Perpetual F Entertainment is happy to announce the following additions to "Team Pink" in support of producing the documentary film "Do The Dance."
Director/producer: Damen Quincy Hayes
producer/editor: Brad Durante
producer: Lauren Brock

Do the Dance uses an outrageous 1969 strip club indecency trial to examine free expression in the modern era. The trial including a performance to the legendary Carol Doda of San Francisco.

Damen will lead the visual development of the film. This includes shooting interviews and live events. Damen will also assist in securing archival footage.
Brad is the lead editor and will assist in securing the finances and connections needed to make the project a success.
Lauren Brock will lead the effort to secure celebrity and other difficult interviews, help secure talent and assist in fundraising.
Ed Fletcher will continue to lead the creative effort, conduct key interviews and work towards the creative success of the overall Pink project.

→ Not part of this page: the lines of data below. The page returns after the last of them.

(** * rx-player, [src/utils/retry.js]: retry with backoff

  A shallow embedding of [debounce], [retryWithBackoff] and
  [retryableFuncWithBackoff].  The closure variables [retryCount] and
  [timer] become an explicit store, the callbacks become functions on that
  store, and the run of a subscription is a function from the behaviour of
  the wrapped producer to a time-stamped log of everything that happens.

  Conventions.  Instants and delays are integers (milliseconds), counts are
  integers.  What the code leaves to its environment is modelled as follows.
  - RxJS: [catch] forwards values and completion, hands an error to its
    callback and subscribes to what the callback returns in place of the
    failed producer; a thrown error reaches the subscriber;
    [timer(d).mergeMap(f)] runs [f] once when the host timer set for [d]
    ms fires; unsubscribing disposes of whatever is subscribed at that
    moment.
  - Host timers ([setTimeout], and the one under the RxJS [timer]): a
    negative delay counts as 0, and a delay that does not fit in a signed
    32-bit integer is replaced by 1 ms ([hostDelay]).  A callback set with
    [setTimeout] runs once it is due, before any notification stamped with
    the same or a later instant.
  - The wrapped producer: a list gives what its successive instantiations
    do (values, then an error, a completion or nothing more), with the
    time each step takes.
  - [shouldRetry], [errorSelector] and [onRetry] return normally.

  Two more pieces of the player follow the retry engine, each in a module
  of its own with its conventions: the image tip of the demo's
  [Progressbar] component, and the parser of [src/core/time-fragment.js].
  There numbers are IEEE 754 doubles, as in the source. *)

From Stdlib Require Import ZArith List Bool Lia.
From Stdlib Require PrimFloat String Ascii FloatAxioms SpecFloat FloatOps.
Import ListNotations.
Local Open Scope Z_scope.

(** ** Data *)

Section Retry.

(** Errors, values and the arguments of the wrapped function are opaque. *)
Context {Err Val Args : Type}.

(** [getBackedoffDelay] is imported from [./backoff], which is not part of
    the sources at hand: it is a parameter.  Its result is jittered with
    [Math.random]; the first argument is the instant of the call and stands
    for the draw made there, the other two are the arguments of the source
    ([retryDelay], [retryCount]). *)
Variable getBackedoffDelay : Z -> Z -> Z -> Z.

(** The [options] object.  [shouldRetry] and [errorSelector] are optional
    functions; [onRetry] is an optional hook whose calls are logged, so only
    its presence is recorded. *)
Record Options := mkOptions {
  retryDelay : Z;
  totalRetry : Z;
  resetDelay : Z;
  shouldRetry : option (Err -> bool);
  errorSelector : option (Err -> Z -> Err);
  onRetry : bool
}.

(** The variables captured by the callbacks: [retryCount] (lines 43, 94)
    and the [timer] variable of [debounce] (line 13).  A timeout handle is
    identified with the instant at which it is due while it is pending;
    [None] is the initial [0], or a handle that has fired already
    ([clearTimeout] does nothing on such a handle). *)
Record Closure := mkClosure {
  retryCount : Z;
  timer : option Z
}.

(** What can be observed, each entry stamped with its instant (ms). *)
Inductive Event :=
| EvSubscribe                          (* the producer is instantiated *)
| EvNext (v : Val)                     (* a value reaches the caller *)
| EvComplete                           (* completion reaches the caller *)
| EvError (e : Err)                    (* an error reaches the caller *)
| EvCatch (error : Err) (count : Z)    (* the catch callback is entered, [retryCount] holding [count] *)
| EvOnRetry (error : Err) (count : Z)  (* [onRetry(error, count)] *)
| EvTimer (fuzzedDelay : Z)            (* [timer(fuzzedDelay)] is started *)
| EvTouch                              (* [debounceRetryCount()] *)
| EvReset                              (* the debounced [retryCount = 0] runs *)
| EvUnsubscribe.                       (* the caller unsubscribes *)

Definition Trace := list (Z * Event).

(** One instantiation of the wrapped producer: what it sends and after how
    long (a negative gap counts as none). *)
Inductive Producer :=
| Next (dt : Z) (v : Val) (rest : Producer)
| Fail (dt : Z) (error : Err)
| Done (dt : Z)
| Never.

(** How the subscription to one instantiation ends. *)
Inductive Ending :=
| Failed (t : Z) (error : Err)
| Completed
| Cancelled
| Silent.

(** Result of the catch callback: it throws, or it returns the delayed
    observable. *)
Inductive Decision :=
| Throw (e : Err)
| Delay (fuzzedDelay : Z).

(** ** Host timers *)

(** After how long a host timer set for [delay] ms fires: the host keeps
    the delay in a signed 32-bit integer and sets it to 1 when it is
    larger than [2^31 - 1]; a negative delay counts as 0. *)
Definition hostDelay (delay : Z) : Z :=
  if 2 ^ 31 <=? delay then 1 else Z.max 0 delay.

(** ** [debounce] (lines 12-20) *)

(** The arrow function returned by [debounce(fn, delay)], called at [now]:
    a pending timeout is cleared and a new one is set. *)
Definition debounce (delay now : Z) (timer : option Z) : option Z :=
  match timer with
  | Some _ => Some (now + hostDelay delay)   (* clearTimeout(timer); setTimeout *)
  | None => Some (now + hostDelay delay)     (* setTimeout *)
  end.

(** The timeout set by [debounce] runs [() => retryCount = 0] once it is
    due.  It is run before anything that happens at [now] or later. *)
Definition runTimers (now : Z) (c : Closure) : Trace * Closure :=
  match timer c with
  | Some due =>
      if due <=? now then ([(due, EvReset)], mkClosure 0 None) else ([], c)
  | None => ([], c)
  end.

(** A pending timeout fires eventually when nothing else happens. *)
Definition drainTimers (c : Closure) : Trace * Closure :=
  match timer c with
  | Some due => ([(due, EvReset)], mkClosure 0 None)
  | None => ([], c)
  end.

(** [debounceRetryCount && debounceRetryCount()] (lines 65, 117);
    [debounceRetryCount] is defined only when [resetDelay > 0]
    (lines 44-47, 95-98). *)
Definition debounceRetryCount (o : Options) (now : Z) (c : Closure)
  : Trace * Closure :=
  if 0 <? resetDelay o
  then ([(now, EvTouch)],
        mkClosure (retryCount c) (debounce (resetDelay o) now (timer c)))
  else ([], c).

(** ** The subscription to one instantiation of the producer *)

(** The caller unsubscribes at [cancel] (if at all): whatever is due no
    later than that happens first. *)
Definition unsubscribedBefore (cancel : option Z) (t : Z) : option Z :=
  match cancel with
  | Some u => if u <? t then Some u else None
  | None => None
  end.

Definition teardown (u : Z) (c : Closure) : Trace * Closure * Ending :=
  let '(r, c') := runTimers u c in
  (r ++ [(u, EvUnsubscribe)], c', Cancelled).

(** Values and completion are forwarded unchanged; an error is handed to
    the catch callback. *)
Fixpoint play (cancel : option Z) (p : Producer) (now : Z) (c : Closure)
  : Trace * Closure * Ending :=
  match p with
  | Next dt v rest =>
      let t := now + Z.max 0 dt in
      match unsubscribedBefore cancel t with
      | Some u => teardown u c
      | None =>
          let '(r, c1) := runTimers t c in
          let '(tr, c2, ending) := play cancel rest t c1 in
          (r ++ (t, EvNext v) :: tr, c2, ending)
      end
  | Fail dt error =>
      let t := now + Z.max 0 dt in
      match unsubscribedBefore cancel t with
      | Some u => teardown u c
      | None =>
          let '(r, c1) := runTimers t c in
          (r, c1, Failed t error)
      end
  | Done dt =>
      let t := now + Z.max 0 dt in
      match unsubscribedBefore cancel t with
      | Some u => teardown u c
      | None =>
          let '(r, c1) := runTimers t c in
          (r ++ [(t, EvComplete)], c1, Completed)
      end
  | Never =>
      match cancel with
      | Some u => teardown u c
      | None => let '(r, c1) := drainTimers c in (r, c1, Silent)
      end
  end.

(** ** The catch callback (lines 49-68 and 101-120, the same text) *)

(** [!shouldRetry || shouldRetry(error)] *)
Definition wantRetry (o : Options) (error : Err) : bool :=
  match shouldRetry o with
  | None => true
  | Some f => f error
  end.

(** [if (errorSelector) throw errorSelector(error, retryCount); else throw error] *)
Definition thrown (o : Options) (error : Err) (count : Z) : Err :=
  match errorSelector o with
  | Some f => f error count
  | None => error
  end.

(** [if (onRetry) onRetry(error, retryCount)] *)
Definition onRetryHook (o : Options) (now : Z) (error : Err) (count : Z)
  : Trace :=
  if onRetry o then [(now, EvOnRetry error count)] else [].

(** The callback up to the computation of [fuzzedDelay] (lines 50-63,
    102-115).  In [!wantRetry || retryCount++ >= totalRetry] the right
    operand is only evaluated when [wantRetry] holds, and it increments
    [retryCount] whatever the comparison of its old value gives. *)
Definition retryDecision (o : Options) (now : Z) (error : Err) (c : Closure)
  : Trace * Closure * Decision :=
  let entry := (now, EvCatch error (retryCount c)) in
  if wantRetry o error then
    let c' := mkClosure (retryCount c + 1) (timer c) in
    if totalRetry o <=? retryCount c then
      ([entry], c', Throw (thrown o error (retryCount c')))
    else
      let hook :=
        if onRetry o then [(now, EvOnRetry error (retryCount c'))] else [] in
      (entry :: hook, c',
       Delay (getBackedoffDelay now (retryDelay o) (retryCount c')))
  else
    ([entry], c, Throw (thrown o error (retryCount c))).

(** The whole callback, entered at [t].  A thrown error reaches the
    caller.  Otherwise [timer(fuzzedDelay).mergeMap(...)] is subscribed in
    place of the failed producer: unsubscribing disposes of the timer;
    when it fires, the [mergeMap] callback calls [debounceRetryCount] and
    returns [again], which is [source] in [retryWithBackoff] and
    [doRetry(...args)] in [retryableFuncWithBackoff]. *)
Definition catchCallback (o : Options) (cancel : option Z)
    (again : Z -> Closure -> Trace * Closure)
    (t : Z) (error : Err) (c : Closure) : Trace * Closure :=
  let '(log, c1, decision) := retryDecision o t error c in
  match decision with
  | Throw e => (log ++ [(t, EvError e)], c1)
  | Delay fuzzedDelay =>
      let due := t + hostDelay fuzzedDelay in
      match unsubscribedBefore cancel due with
      | Some u =>
          let '(r, c2) := runTimers u c1 in
          (log ++ (t, EvTimer fuzzedDelay) :: r ++ [(u, EvUnsubscribe)], c2)
      | None =>
          let '(r, c2) := runTimers due c1 in
          let '(touch, c3) := debounceRetryCount o due c2 in
          let '(tr, c4) := again due c3 in
          (log ++ (t, EvTimer fuzzedDelay) :: r ++ touch ++ tr, c4)
      end
  end.

(** ** [retryableFuncWithBackoff] (lines 84-122) *)

(** [doRetry(...args)], called at [now] on the closure [c].  [attempts]
    lists what the observables returned by the successive calls
    [fn(...args)] do; past its end they stay silent. *)
Fixpoint doRetry (o : Options) (cancel : option Z) (attempts : list Producer)
    (now : Z) (c : Closure) : Trace * Closure :=
  match attempts with
  | [] =>
      let '(tr, c1, _) := play cancel Never now c in
      ((now, EvSubscribe) :: tr, c1)
  | p :: later =>
      let '(tr, c1, ending) := play cancel p now c in
      match ending with
      | Failed t error =>
          let '(tr', c2) :=
            catchCallback o cancel (doRetry o cancel later) t error c1 in
          ((now, EvSubscribe) :: tr ++ tr', c2)
      | _ => ((now, EvSubscribe) :: tr, c1)
      end
  end.

(** ** [retryWithBackoff] (lines 33-69) *)

(** A subscription, made at [now], to [source], the observable that
    [obs.catch] hands to its callback: [obs] with the callback installed.
    [obs] lists what the successive instantiations of the producer do; past
    its end they stay silent. *)
Fixpoint source (o : Options) (cancel : option Z) (obs : list Producer)
    (now : Z) (c : Closure) : Trace * Closure :=
  match obs with
  | [] =>
      let '(tr, c1, _) := play cancel Never now c in
      ((now, EvSubscribe) :: tr, c1)
  | p :: later =>
      let '(tr, c1, ending) := play cancel p now c in
      match ending with
      | Failed t error =>
          let '(tr', c2) :=
            catchCallback o cancel (source o cancel later) t error c1 in
          ((now, EvSubscribe) :: tr ++ tr', c2)
      | _ => ((now, EvSubscribe) :: tr, c1)
      end
  end.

Friday, September 23, 2016

Former strip club site set for redevelopment




The longtime owners of the faded strip mall once home to the Pink Pussy Kat strip club have sold the property to a new owner who is planning to erect a new 40,000-square-foot shopping center in its place.
The new owner Cliff Wylie said he heard about plans to produce a documentary about the Pink Pussy Kat, but wasn’t interested in restoring the long-closed club.
“I’m tearing that building
down,” Wylie said.
He plans on combining Orangevale Plaza (9346 Greenback Late) with two neighboring plots to create Orangevale Downtown Plaza. Plans have already been submitted to Sacramento County.
“We want to revitalize this end of town,” said Wylie, a first-time developer who owns the granite shop across the street. Wylie said he’s looking for national tenants “like a Beach Hut Deli” and a drive-through coffee retailer to bring a little sizzle to the site.
A documentary on the Pink Pussy Kat and the indecency trial are well underway. The film-making team has secured some of the historic footage needed and are securing funds needed to green light the project.
If Pink Pussy Kat A Go-Go’s old strip mall  ever had any luster, it has lost it decades ago. The entire mall showed signs of its age. The parking lot barely defined. Business signs old are old and hard to read. The actual location Pussy Kat houses an Alcoholics Anonymous meeting location.
The former owner John Lydon Byrne said he was happy to be done with Orangevale Plaza, which he said had turned into a money pit as the building aged.
Byrne was in his 20s when his father bought the site in the early 70s, after the 1969 indecency trial that brought the club into the national spotlight.
When the trial ended and its semi-famous dancer Susanne (Tropper) Haynes hit the road business drooped.
 He said the club remained open three to five years after his family owned it, but he could not pinpoint an exact year. He said his father was friendly with Leonard Glancy, the club’s owner, but wasn’t fond of the business.
“He wanted them out of there,” Byrne said.

Friday, May 20, 2016

Progress, setback in search for crusading stripper

Exotic dancer Susanne Haines (edited)
Yesterday was one of those "good news, bad news" days in my on-again search for Susanne Haines -- the dancer at the center of Sacramento's landmark 1969 strip club indecency case.
The case made national headlines when Judge Earl Warren Jr. decided the jury needed to see the dance to decide whether it violated community standards. It also featured a performance from San Franciso dancer Carol Doda. It remains relevant because the case helped set the rules for exotic dance in California.
The bad news: new clues lead to yet another dead end (for now).
Good news: I found her sister Evangeline Fullmer AND she agreed to be interviewed on camera.
Finding Susanne has been no so simple get.
She was Susanne Haines
But first she was Susanne Tropper
then she was Susanne Register
and now Susanne Medina
Suddenly after months of no progress, I had actionable intelligence (i.e.  a phone number and address).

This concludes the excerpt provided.